Giorgia Meloni semble avoir réfléchi au “néant” de l'événement qu'elle a organisé au Borgo Egnazia, un hôtel de villégiature situé dans la ville de Savelletri di Fasano, “là où les collines de la vallée d'Itria plongent en douceur dans l'Adriatique”. Parmi les divertissements organisés par le Premier ministre italien, une escouade de deltaplanes est descendue sur le groupe, chacun traînant le drapeau d'un membre du G7. S'agit-il de gravité ou bien d'une manœuvre d'État du XXIe siècle à son plus haut niveau, surtout lorsqu'un génocide, soutenu par chacune de ces personnes, se déroule à exactement 1845 km de l'autre côté de la Méditerranée ?
L'image la plus marquante du sommet du G-7 de 2024 doit être cette vidéo virale du président Biden s'éloignant des autres avec, comme à son habitude, un comportement de somnambule. Mais non ! a protesté la machine démocrate et ses commis dans les médias. Cette vidéo a donc été abusivement coupée. Biden n'était pas en train de dériver vers le néant : il est allé parler à l'un des parapentistes qui remballait son harnais et son aile.
Cela change tout. Converser avec un parapentiste plutôt qu'avec le président français, le chancelier allemand ou le premier ministre britannique, c'est exactement ce que le “leader du monde libre” est censé faire lors d'un sommet du G7. C'était, bien sûr, plus intéressant que de parler à Justin Trudeau, je le concède à Biden.
L'une des particularités du G7 de cette année, soulignée ici et là dans la couverture médiatique, est le peu de considération dont jouissent les sept pays auprès de leurs électeurs. Axios y a consacré un titre sublime : “Les perdants du monde se réunissent au sommet du G7”. Meloni était la star enviable, avec un taux de popularité de 40 %, mais aussi l'intruse avec ses tendances populistes au sein d'un groupe d'autoritaires néolibéraux. Biden était en seconde position, avec 37 %, ce qui le place cependant derrière Donald Trump dans les sondages américains.

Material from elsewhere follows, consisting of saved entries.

(* ===== verification/Streams.v ===== *)
(** internal/resources/manager.go: the life of the shared watch streams.  A
    stream is built once per key behind a gate, shared by its subscribers,
    pinned by warmed caches, retired when idle and shut down when its kind
    vanishes.  Each critical section under the manager's mutex is a function;
    requests, timers and refreshes interleave as steps. *)

From S2P Require Import Prelude.

Module Streams.

Abbreviation gvr := (string * string * string)%type.
(** [streamKey]: a resource and the namespace it is watched in. *)
Abbreviation streamKey := (gvr * string)%type.

(** [idle]: a retirement timer is armed.  [cancelled]: the informer's context. *)
Record stream := MkStream {
  skey : streamKey;
  subs : gset nat;
  refs : Z;
  pinned : bool;
  idle : bool;
  cancelled : bool;
}.

(** What a panic on a channel came of: a watch's handler sent on a closed one, a
    closed one was closed again, or a request for more rows sent on one. *)
Inductive cause := SentByWatch | ClosedTwice | AskedForMore.

(** [chans]: whether the event and resync channels of a subscriber are open.
    [panicked]: the last panic. *)
Record manager := MkManager {
  streams : gmap streamKey nat;
  heap : gmap nat stream;
  chans : gmap nat bool;
  building : gmap streamKey Z;
  panicked : option cause;
}.

Definition NewManager : manager := MkManager ∅ ∅ ∅ ∅ None.

Definition set_stream (m : manager) (st : nat) (x : stream) : manager :=
  MkManager (streams m) (<[st := x]> (heap m)) (chans m) (building m) (panicked m).

Definition registered (x : stream) (sub : nat) : stream :=
  MkStream (skey x) ({[sub]} ∪ subs x) (refs x + 1) (pinned x) false (cancelled x).

(** [register]: [None] when the stream is no longer the manager's. *)
Definition register (m : manager) (key : streamKey) (st sub : nat) : option manager :=
  if bool_decide (streams m !! key <> Some st) then None
  else match heap m !! st with
  | None => None
  | Some x =>
      Some (MkManager (streams m) (<[st := registered x sub]> (heap m)) (<[sub := true]> (chans m))
              (building m) (panicked m))
  end.

(** Closing the channels of subscribers; closing a closed one panics. *)
Fixpoint closeSubs (l : list nat) (c : gmap nat bool) : option (gmap nat bool) :=
  match l with
  | [] => Some c
  | s :: l => match c !! s with Some true => closeSubs l (<[s := false]> c) | _ => None end
  end.

Definition closing (m : manager) (l : list nat) : manager :=
  match closeSubs l (chans m) with
  | Some c => MkManager (streams m) (heap m) c (building m) (panicked m)
  | None => MkManager (streams m) (heap m) (chans m) (building m) (Some ClosedTwice)
  end.

Definition detach (m : manager) (st sub : nat) : manager :=
  match heap m !! st with
  | None => m
  | Some x =>
      let present := bool_decide (sub ∈ subs x) in
      let m := if present then closing m [sub] else m in
      let left := if present then subs x ∖ {[sub]} else subs x in
      let n := if present then (refs x - 1)%Z else refs x in
      let arm := (n =? 0)%Z && negb (pinned x) && negb (idle x) in
      set_stream m st (MkStream (skey x) left n (pinned x) (idle x || arm) (cancelled x))
  end.

Definition cancel (x : stream) : stream :=
  MkStream (skey x) (subs x) (refs x) (pinned x) (idle x) true.

(** [retire]: what the timer of [detach] runs. *)
Definition retire (m : manager) (key : streamKey) (st : nat) : manager :=
  match heap m !! st with
  | None => m
  | Some x =>
      let x := MkStream (skey x) (subs x) (refs x) (pinned x) false (cancelled x) in
      let m := set_stream m st x in
      if (0 <? refs x)%Z || pinned x then m
      else if bool_decide (streams m !! key <> Some st) then m
      else MkManager (delete key (streams m)) (<[st := cancel x]> (heap m)) (chans m) (building m) (panicked m)
  end.

Definition pin (m : manager) (key : streamKey) (st : nat) : manager * bool :=
  if bool_decide (streams m !! key <> Some st) then (m, false)
  else match heap m !! st with
  | None => (m, false)
  | Some x => (set_stream m st (MkStream (skey x) (subs x) (refs x) true (idle x) (cancelled x)), true)
  end.

Definition unpin (m : manager) (key : streamKey) : manager :=
  match streams m !! key with
  | None => m
  | Some st =>
      match heap m !! st with
      | None => m
      | Some x =>
          let x := MkStream (skey x) (subs x) (refs x) false (idle x) (cancelled x) in
          if (refs x =? 0)%Z then
            MkManager (delete key (streams m)) (<[st := cancel x]> (heap m)) (chans m) (building m) (panicked m)
          else set_stream m st x
      end
  end.

(** The first half of [dropVanished]: the streams taken out of the map. *)
Definition dropVanished (m : manager) (kept : gvr -> bool) : manager * list nat :=
  (MkManager (filter (fun p => kept p.1.1 = true) (streams m)) (heap m) (chans m) (building m) (panicked m),
   map snd (map_to_list (filter (fun p => kept p.1.1 = false) (streams m)))).

Definition shutdown (m : manager) (st : nat) : manager :=
  match heap m !! st with
  | None => m
  | Some x =>
      set_stream (closing m (elements (subs x))) st (MkStream (skey x) ∅ 0 false (idle x) true)
  end.
Definition listing (objs : list Row) (held : table) : Prop := objs ≡ₚ (map_to_list held).*2.

(** The rows of a queue that a filter hides. *)
Definition hidden_rows (s : subscriber) : gset string :=
  list_to_set (omap (fun ev => match ev with
    | Changed row => if wants s ev then None else Some (row_UID row)
    | _ => None
    end) (events s)).

(** [nsOf]: an object's namespace never changes. *)
Inductive dstep (nsOf : string -> string) : feed -> feed -> Prop :=
| d_change f row :
    row_UID row ∉ gone f -> row_Namespace row = nsOf (row_UID row) ->
    dstep nsOf f (MkFeed (<[row_UID row := row]> (cached f)) (gone f) (pending f ++ [Changed row])
      (broken f) (subs f) (clients f))
| d_delete f uid :
    is_Some (cached f !! uid) ->
    dstep nsOf f (MkFeed (delete uid (cached f)) ({[uid]} ∪ gone f) (pending f ++ [Deleted uid])
      (broken f) (subs f) (clients f))
| d_publish f ev rest b l :
    pending f = ev :: rest -> publish ev (broken f) (subs f) = (b, l) ->
    dstep nsOf f (MkFeed (cached f) (gone f) rest b l (clients f))
| d_broke f kind reason b l :
    watchBroke kind reason (broken f) (subs f) = (b, l) ->
    dstep nsOf f (MkFeed (cached f) (gone f) (pending f) b l (clients f))
| d_register f i namespace limit seen :
    subs f !! i = None ->
    dstep nsOf f (with_client f i (newSubscriber namespace limit seen) (MkClient Refreshed ∅ false ∅))
| d_limit f i s c isEvents asked :
    subs f !! i = Some s -> clients f !! i = Some c ->
    dstep nsOf f (with_client f i (SetLimit isEvents asked s) c)
| d_batch f i s v b x s' v' :
    subs f !! i = Some s -> clients f !! i = Some (MkClient Waiting v b x) -> writeBatch s v = (s', v') ->
    dstep nsOf f (with_client f i s' (MkClient Waiting v' b x))
| d_signal f i s v b x :
    subs f !! i = Some s -> clients f !! i = Some (MkClient Waiting v b x) -> resync s = true ->
    dstep nsOf f (with_client f i (received s) (MkClient Signalled v b x))
| d_refused f i s v b x :
    subs f !! i = Some s -> clients f !! i = Some (MkClient Signalled v b x) ->
    dstep nsOf f (with_client f i s (MkClient Waiting v true x))
| d_drain f i s v b x :
    subs f !! i = Some s -> clients f !! i = Some (MkClient Signalled v b x) ->
    dstep nsOf f (with_client f i (drainEvents s) (MkClient Drained v b ∅))
| d_refresh f i s v b x seen :
    subs f !! i = Some s -> clients f !! i = Some (MkClient Drained v b x) ->
    dstep nsOf f (with_client f i (Refresh s seen) (MkClient Refreshed v b (hidden_rows (Refresh s seen))))
| d_snapshot f i s v b x objs :
    subs f !! i = Some s -> clients f !! i = Some (MkClient Refreshed v b x) -> listing objs (cached f) ->
    dstep nsOf f (with_client f i s (MkClient Waiting (shown (snapshot s objs).1) false x))
| d_unread f i s v b x :
    subs f !! i = Some s -> clients f !! i = Some (MkClient Refreshed v b x) ->
    dstep nsOf f (with_client f i s (MkClient Waiting v true x))
| d_close f i :
    dstep nsOf f (MkFeed (cached f) (gone f) (pending f) (broken f) (delete i (subs f)) (delete i (clients f))).
(* ===== verification/Feeds.v ===== *)
(** internal/server/ws.go: the feeds of one websocket session.  The reader
    claims, replaces and drops subscriptions under the session's mutex; each
    claimed one is built and relayed by a goroutine of its own, which owns what
    it opened until the session adopts it; frames are written under a second
    mutex, after the subscription was found to be current.  The critical
    sections are functions; readers, builders, relays and a closing cluster
    interleave as steps. *)

From S2P Require Import Prelude.

Module Feeds.

Definition maxSubscriptions : Z := 64.

Inductive feed := tables | streams.

#[export] Instance feed_eq_dec : EqDecision feed.
Proof. solve_decision. Defined.

(** [entry]: the adopted resource, if any, and whether the builder's context
    can be cancelled through it. *)
Record entry := MkEntry { resource : option nat; gen : nat; cluster : string; cancel : bool }.

#[export] Instance entry_eq_dec : EqDecision entry.
Proof. solve_decision. Defined.

Record session := MkSession {
  s_tables : gmap string entry;
  s_logs : gmap string entry;
  nextGen : nat;
}.

Definition entriesOf (s : session) (which : feed) : gmap string entry :=
  match which with streams => s_logs s | tables => s_tables s end.

Definition with_entries (s : session) (which : feed) (m : gmap string entry) : session :=
  match which with
  | streams => MkSession (s_tables s) m (nextGen s)
  | tables => MkSession m (s_logs s) (nextGen s)
  end.

(** [len(sess.tables) + len(sess.logs)]. *)
Definition held_count (s : session) : Z := (Z.of_nat (size (s_tables s)) + Z.of_nat (size (s_logs s)))%Z.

Les autres font partie des handicapés de la route : Trudeau est arrivé à Savelletri avec un taux de popularité de 30 %, Olaf Scholz avec 25 %, et enfin le groupe de ceux qui s'accrochent par les ongles : Rishi Sunak (25 %, sur le point d'être démis de ses fonctions), Emmanuel Macron (21 %, qui devrait perdre les élections anticipées), et Fumio Kishida (13 %).
Ces individus sont, de par les fonctions qu'ils occupent, les leaders de “l'Occident”. Si nombre d'entre nous s'inquiètent depuis un certain temps du fait que personne n'a l'air de conduire le bus, nous pouvons peut-être nous consoler en pensant qu'il n'y a pas grand monde dedans.
Ce qui reste de l'Occident peut-il tenir dans une station balnéaire italienne ? Je pose cette question très sérieusement. Les Chinois, toujours courtois mais impitoyablement francs, sont allés droit au but dans leur commentaire officiel sur le sommet. “Le G7 ne représente pas le monde”, a déclaré Lin Jian, porte-parole du ministère des Affaires étrangères, après la publication du communiqué du groupe. Lin Jian faisait référence au poids du G7 dans le produit intérieur brut mondial : il se situe aujourd'hui à environ 10 % et diminue au fur et à mesure que celui des pays non occidentaux augmente. Mais, selon moi, la situation du monde atlantique est tout aussi significative du déclin de ceux qui prétendent diriger l'Occident avect l'appui de leur population.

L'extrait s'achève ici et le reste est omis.